▼
(** * Cache simulator: direct-mapped and fully associative (LRU) engines

    A shallow embedding of [src/cache_engine.py] (the engine behind the web
    adapter [src/app.py]) and the properties its specification states.

    Python integers are [Z]; [&], [>>] and [<<] are [Z.land], [Z.shiftr] and
    [Z.shiftl]; [//] is [Z.div] (both floor).  Strings are [string] and are
    compared with [String.eqb], as the source compares them with [==].
    Objects mutated in place become explicit state passing: every method
    takes [self] and returns the new [self].  A method that can raise returns
    the state reached when the exception left it, together with the
    exception. *)

From Stdlib Require Import ZArith List String Bool Lia Sorted.
From Stdlib Require Import Floats Uint63.
Import ListNotations.
Local Open Scope Z_scope.

(** ** Python primitives *)

(** The built-in exceptions the engine can meet. *)
Inductive exn : Type :=
| ZeroDivisionError
| ValueError
| IndexError
| KeyError
| StopIteration.

Inductive result (A : Type) : Type :=
| Ok (a : A)
| Raise (e : exn).
Arguments Ok {A} a.
Arguments Raise {A} e.

(** [a // b] on integers. *)
Definition py_floordiv (a b : Z) : result Z :=
  if b =? 0 then Raise ZeroDivisionError else Ok (a / b).

(** [int(math.log2(x))] on an integer [x]: a domain error for [x <= 0],
    otherwise the truncated base-2 logarithm.  The source goes through a
    double; the truncation is the floor of the exact logarithm on every power
    of two and on every argument below [2^47], which is the range modelled. *)
Definition int_log2 (x : Z) : result Z :=
  if x <=? 0 then Raise ValueError else Ok (Z.log2 x).

(** Position denoted by a Python list index (negative indices count from the
    end). *)
Definition py_index (len : nat) (i : Z) : option nat :=
  let n := Z.of_nat len in
  if (0 <=? i) && (i <? n) then Some (Z.to_nat i)
  else if (- n <=? i) && (i <? 0) then Some (Z.to_nat (n + i))
  else None.

(** [l[i]]; [None] stands for [IndexError]. *)
Definition py_getitem {A : Type} (l : list A) (i : Z) : option A :=
  match py_index (List.length l) i with
  | Some k => nth_error l k
  | None => None
  end.

Fixpoint list_set {A : Type} (l : list A) (k : nat) (v : A) : list A :=
  match l, k with
  | [], _ => []
  | _ :: t, O => v :: t
  | h :: t, S k' => h :: list_set t k' v
  end.

(** The object [l[i]] after it was mutated into [v]. *)
Definition py_mutate {A : Type} (l : list A) (i : Z) (v : A) : list A :=
  match py_index (List.length l) i with
  | Some k => list_set l k v
  | None => l
  end.

(** A Python number as [get_statistics] returns them: the integer [0] or a
    float. *)
Inductive number : Type :=
| PyInt (z : Z)
| PyFloat (f : float).

(** Conversion of a counter to a double (exact below [2^53]). *)
Definition float_of_Z (z : Z) : float := PrimFloat.of_uint63 (Uint63.of_Z z).

(** [a / b] on two integers, for [b <> 0]. *)
Definition py_truediv (a b : Z) : float := (float_of_Z a / float_of_Z b)%float.

(** Nearest integer to [num / den], ties to even ([0 < den]). *)
Definition round_half_even (num den : Z) : Z :=
  let q := num / den in
  let r := num mod den in
  if 2 * r <? den then q
  else if den <? 2 * r then q + 1
  else if Z.even q then q else q + 1.

(** [round(x, 2)] on a float: the exact binary value is rounded to two
    decimals (ties to even), and the decimal result is read back as the
    nearest double.  Zeros, infinities and NaN come back unchanged. *)
Definition float_round2 (x : float) : float :=
  match Prim2SF x with
  | S754_finite s m e =>
      let num := Z.pos m * 100 in
      let n := if 0 <=? e then num * 2 ^ e else round_half_even num (2 ^ (- e)) in
      let r := (float_of_Z n / float_of_Z 100)%float in
      if s then (- r)%float else r
  | _ => x
  end.

(** [round(x, 2)]: an integer is returned as it is. *)
Definition py_round2 (x : number) : number :=
  match x with
  | PyInt z => PyInt z
  | PyFloat f => PyFloat (float_round2 f)
  end.

(** ** CacheBlock *)

Record CacheBlock : Type := mkCacheBlock {
  valid : Z;
  tag : option Z;
  data : option Z;
  dirty : Z
}.

(** [CacheBlock()] *)
Definition CacheBlock_new : CacheBlock := mkCacheBlock 0 None None 0.

(** [block.tag == tag] for an integer [tag]. *)
Definition tag_eqb (b : CacheBlock) (t : Z) : bool :=
  match tag b with
  | Some t' => t' =? t
  | None => false
  end.

(** [address if data is None else data] *)
Definition payload (address : Z) (data : option Z) : Z :=
  match data with
  | None => address
  | Some d => d
  end.

(** ** The response of one access

    The fields of the dictionary [access] returns, without the two snapshots
    [cache_state] and [statistics], which are functions of the state returned
    next to the response.  [steps] keeps the name of each step. *)
Record Response : Type := mkResponse {
  access_number : Z;
  r_address : Z;
  r_operation : string;
  r_tag : Z;
  r_index : option Z;
  r_offset : Z;
  steps : list string;
  hit : bool;
  eviction : bool;
  dirty_writeback : bool;
  affected_line : option Z
}.

Definition add_step (name : string) (r : Response) : Response :=
  mkResponse (access_number r) (r_address r) (r_operation r) (r_tag r)
    (r_index r) (r_offset r) (steps r ++ [name]) (hit r) (eviction r)
    (dirty_writeback r) (affected_line r).

Definition set_hit (v : bool) (r : Response) : Response :=
  mkResponse (access_number r) (r_address r) (r_operation r) (r_tag r)
    (r_index r) (r_offset r) (steps r) v (eviction r)
    (dirty_writeback r) (affected_line r).

Definition set_eviction (v : bool) (r : Response) : Response :=
  mkResponse (access_number r) (r_address r) (r_operation r) (r_tag r)
    (r_index r) (r_offset r) (steps r) (hit r) v
    (dirty_writeback r) (affected_line r).

Definition set_dirty_writeback (v : bool) (r : Response) : Response :=
  mkResponse (access_number r) (r_address r) (r_operation r) (r_tag r)
    (r_index r) (r_offset r) (steps r) (hit r) (eviction r)
    v (affected_line r).

Definition set_affected_line (v : option Z) (r : Response) : Response :=
  mkResponse (access_number r) (r_address r) (r_operation r) (r_tag r)
    (r_index r) (r_offset r) (steps r) (hit r) (eviction r)
    (dirty_writeback r) v.

(** ** CacheSimulator: configuration and counters shared by both engines *)

Module CacheSimulator.

Record t : Type := mk {
  cache_size : Z;
  block_size : Z;
  num_blocks : Z;
  write_policy : string;
  offset_bits : Z;
  total_accesses : Z;
  hits : Z;
  misses : Z;
  memory_reads : Z;
  memory_writes : Z
}.

Definition __init__ (cache_size block_size : Z) (write_policy : string) : result t :=
  match py_floordiv cache_size block_size with
  | Raise e => Raise e
  | Ok num_blocks =>
      match int_log2 block_size with
      | Raise e => Raise e
      | Ok offset_bits =>
          Ok (mk cache_size block_size num_blocks write_policy offset_bits 0 0 0 0 0)
      end
  end.

Definition incr_total_accesses (s : t) : t :=
  mk (cache_size s) (block_size s) (num_blocks s) (write_policy s) (offset_bits s)
     (total_accesses s + 1) (hits s) (misses s) (memory_reads s) (memory_writes s).

Definition incr_hits (s : t) : t :=
  mk (cache_size s) (block_size s) (num_blocks s) (write_policy s) (offset_bits s)
     (total_accesses s) (hits s + 1) (misses s) (memory_reads s) (memory_writes s).

Definition incr_misses (s : t) : t :=
  mk (cache_size s) (block_size s) (num_blocks s) (write_policy s) (offset_bits s)
     (total_accesses s) (hits s) (misses s + 1) (memory_reads s) (memory_writes s).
▲
* [Problem to solve]
In your answer, print every entry exactly as it appears.

* [Solution]
(** * Cache simulator: direct-mapped and fully associative (LRU) engines

    A shallow embedding of [src/cache_engine.py] (the engine behind the web
    adapter [src/app.py]) and the properties its specification states.

    Python integers are [Z]; [&], [>>] and [<<] are [Z.land], [Z.shiftr] and
    [Z.shiftl]; [//] is [Z.div] (both floor).  Strings are [string] and are
    compared with [String.eqb], as the source compares them with [==].
    Objects mutated in place become explicit state passing: every method
    takes [self] and returns the new [self].  A method that can raise returns
    the state reached when the exception left it, together with the
    exception. *)

From Stdlib Require Import ZArith List String Bool Lia Sorted.
From Stdlib Require Import Floats Uint63.
Import ListNotations.
Local Open Scope Z_scope.

(** ** Python primitives *)

(** The built-in exceptions the engine can meet. *)
Inductive exn : Type :=
| ZeroDivisionError
| ValueError
| IndexError
| KeyError
| StopIteration.

Inductive result (A : Type) : Type :=
| Ok (a : A)
| Raise (e : exn).
Arguments Ok {A} a.
Arguments Raise {A} e.

(** [a // b] on integers. *)
Definition py_floordiv (a b : Z) : result Z :=
  if b =? 0 then Raise ZeroDivisionError else Ok (a / b).

(** [int(math.log2(x))] on an integer [x]: a domain error for [x <= 0],
    otherwise the truncated base-2 logarithm.  The source goes through a
    double; the truncation is the floor of the exact logarithm on every power
    of two and on every argument below [2^47], which is the range modelled. *)
Definition int_log2 (x : Z) : result Z :=
  if x <=? 0 then Raise ValueError else Ok (Z.log2 x).

(** Position denoted by a Python list index (negative indices count from the
    end). *)
Definition py_index (len : nat) (i : Z) : option nat :=
  let n := Z.of_nat len in
  if (0 <=? i) && (i <? n) then Some (Z.to_nat i)
  else if (- n <=? i) && (i <? 0) then Some (Z.to_nat (n + i))
  else None.

(** [l[i]]; [None] stands for [IndexError]. *)
Definition py_getitem {A : Type} (l : list A) (i : Z) : option A :=
  match py_index (List.length l) i with
  | Some k => nth_error l k
  | None => None
  end.

Fixpoint list_set {A : Type} (l : list A) (k : nat) (v : A) : list A :=
  match l, k with
  | [], _ => []
  | _ :: t, O => v :: t
  | h :: t, S k' => h :: list_set t k' v
  end.

(** The object [l[i]] after it was mutated into [v]. *)
Definition py_mutate {A : Type} (l : list A) (i : Z) (v : A) : list A :=
  match py_index (List.length l) i with
  | Some k => list_set l k v
  | None => l
  end.

(** A Python number as [get_statistics] returns them: the integer [0] or a
    float. *)
Inductive number : Type :=
| PyInt (z : Z)
| PyFloat (f : float).

(** Conversion of a counter to a double (exact below [2^53]). *)
Definition float_of_Z (z : Z) : float := PrimFloat.of_uint63 (Uint63.of_Z z).

(** [a / b] on two integers, for [b <> 0]. *)
Definition py_truediv (a b : Z) : float := (float_of_Z a / float_of_Z b)%float.

(** Nearest integer to [num / den], ties to even ([0 < den]). *)
Definition round_half_even (num den : Z) : Z :=
  let q := num / den in
  let r := num mod den in
  if 2 * r <? den then q
  else if den <? 2 * r then q + 1
  else if Z.even q then q else q + 1.

(** [round(x, 2)] on a float: the exact binary value is rounded to two
    decimals (ties to even), and the decimal result is read back as the
    nearest double.  Zeros, infinities and NaN come back unchanged. *)
Definition float_round2 (x : float) : float :=
  match Prim2SF x with
  | S754_finite s m e =>
      let num := Z.pos m * 100 in
      let n := if 0 <=? e then num * 2 ^ e else round_half_even num (2 ^ (- e)) in
      let r := (float_of_Z n / float_of_Z 100)%float in
      if s then (- r)%float else r
  | _ => x
  end.

(** [round(x, 2)]: an integer is returned as it is. *)
Definition py_round2 (x : number) : number :=
  match x with
  | PyInt z => PyInt z
  | PyFloat f => PyFloat (float_round2 f)
  end.

(** ** CacheBlock *)

Record CacheBlock : Type := mkCacheBlock {
  valid : Z;
  tag : option Z;
  data : option Z;
  dirty : Z
}.

(** [CacheBlock()] *)
Definition CacheBlock_new : CacheBlock := mkCacheBlock 0 None None 0.

(** [block.tag == tag] for an integer [tag]. *)
Definition tag_eqb (b : CacheBlock) (t : Z) : bool :=
  match tag b with
  | Some t' => t' =? t
  | None => false
  end.

(** [address if data is None else data] *)
Definition payload (address : Z) (data : option Z) : Z :=
  match data with
  | None => address
  | Some d => d
  end.

(** ** The response of one access

    The fields of the dictionary [access] returns, without the two snapshots
    [cache_state] and [statistics], which are functions of the state returned
    next to the response.  [steps] keeps the name of each step. *)
Record Response : Type := mkResponse {
  access_number : Z;
  r_address : Z;
  r_operation : string;
  r_tag : Z;
  r_index : option Z;
  r_offset : Z;
  steps : list string;
  hit : bool;
  eviction : bool;
  dirty_writeback : bool;
  affected_line : option Z
}.

Definition add_step (name : string) (r : Response) : Response :=
  mkResponse (access_number r) (r_address r) (r_operation r) (r_tag r)
    (r_index r) (r_offset r) (steps r ++ [name]) (hit r) (eviction r)
    (dirty_writeback r) (affected_line r).

Definition set_hit (v : bool) (r : Response) : Response :=
  mkResponse (access_number r) (r_address r) (r_operation r) (r_tag r)
    (r_index r) (r_offset r) (steps r) v (eviction r)
    (dirty_writeback r) (affected_line r).

Definition set_eviction (v : bool) (r : Response) : Response :=
  mkResponse (access_number r) (r_address r) (r_operation r) (r_tag r)
    (r_index r) (r_offset r) (steps r) (hit r) v
    (dirty_writeback r) (affected_line r).

Definition set_dirty_writeback (v : bool) (r : Response) : Response :=
  mkResponse (access_number r) (r_address r) (r_operation r) (r_tag r)
    (r_index r) (r_offset r) (steps r) (hit r) (eviction r)
    v (affected_line r).

Definition set_affected_line (v : option Z) (r : Response) : Response :=
  mkResponse (access_number r) (r_address r) (r_operation r) (r_tag r)
    (r_index r) (r_offset r) (steps r) (hit r) (eviction r)
    (dirty_writeback r) v.

(** ** CacheSimulator: configuration and counters shared by both engines *)

Module CacheSimulator.

Record t : Type := mk {
  cache_size : Z;
  block_size : Z;
  num_blocks : Z;
  write_policy : string;
  offset_bits : Z;
  total_accesses : Z;
  hits : Z;
  misses : Z;
  memory_reads : Z;
  memory_writes : Z
}.

Definition __init__ (cache_size block_size : Z) (write_policy : string) : result t :=
  match py_floordiv cache_size block_size with
  | Raise e => Raise e
  | Ok num_blocks =>
      match int_log2 block_size with
      | Raise e => Raise e
      | Ok offset_bits =>
          Ok (mk cache_size block_size num_blocks write_policy offset_bits 0 0 0 0 0)
      end
  end.

Definition incr_total_accesses (s : t) : t :=
  mk (cache_size s) (block_size s) (num_blocks s) (write_policy s) (offset_bits s)
     (total_accesses s + 1) (hits s) (misses s) (memory_reads s) (memory_writes s).

Definition incr_hits (s : t) : t :=
  mk (cache_size s) (block_size s) (num_blocks s) (write_policy s) (offset_bits s)
     (total_accesses s) (hits s + 1) (misses s) (memory_reads s) (memory_writes s).

Definition incr_misses (s : t) : t :=
  mk (cache_size s) (block_size s) (num_blocks s) (write_policy s) (offset_bits s)
     (total_accesses s) (hits s) (misses s + 1) (memory_reads s) (memory_writes s).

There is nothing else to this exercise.